** WORK ORDER **
The line that holds "entry_question_hours : Q;" marks the start. Return it and each following line through the end of the data, unchanged.

** INPUT MATERIAL **
[Start of section]
(** The ten values bound to one INSERT OR REPLACE INTO daily_progress. *)
Record progress_values := mk_progress_values {
  v_user_id : Z;
  v_subject_id : Z;
  v_date : date;
  v_lecture_hours_actual : Q;
  v_question_hours_actual : Q;
  v_questions_solved : Z;
  v_exercise_done : bool;
  v_exercise_minutes : Z;
  v_mood : string;
  v_notes : string
}.

(** UNIQUE(user_id, subject_id, date) *)
Definition same_key (v : progress_values) (r : DailyProgress.row) : bool :=
  (DailyProgress.user_id r =? v_user_id v)
  && (DailyProgress.subject_id r =? v_subject_id v)
  && (DailyProgress.date r =? v_date v).

(** The row the statement writes: the ten bound values under [rowid]. *)
Definition row_of (rowid : Z) (v : progress_values) : DailyProgress.row :=
  DailyProgress.mk rowid (v_user_id v) (v_subject_id v) (v_date v)
    (v_lecture_hours_actual v) (v_question_hours_actual v)
    (v_questions_solved v) (v_exercise_done v) (v_exercise_minutes v)
    (v_mood v) (v_notes v).

(** INSERT OR REPLACE: the rows that would violate the UNIQUE constraint
    are deleted, then the new row is inserted under a fresh rowid. *)
Definition insert_or_replace (d : db) (v : progress_values) : db :=
  let rowid :=
    next_rowid (List.map DailyProgress.id (daily_progress d))
               (daily_progress_seq d) in
  set_daily_progress d
    (List.filter (fun r => negb (same_key v r)) (daily_progress d)
     ++ [row_of rowid v])
    rowid.

(** An item of the form's [daily_data]. *)
Record subject_entry := mk_subject_entry {
  entry_subject_id : Z;
  entry_lecture_hours : Q;
  entry_question_hours : Q;
  entry_questions_solved : Z
}.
[End of section]
** ANSWER SECTION **
  entry_question_hours : Q;
  entry_questions_solved : Z
}.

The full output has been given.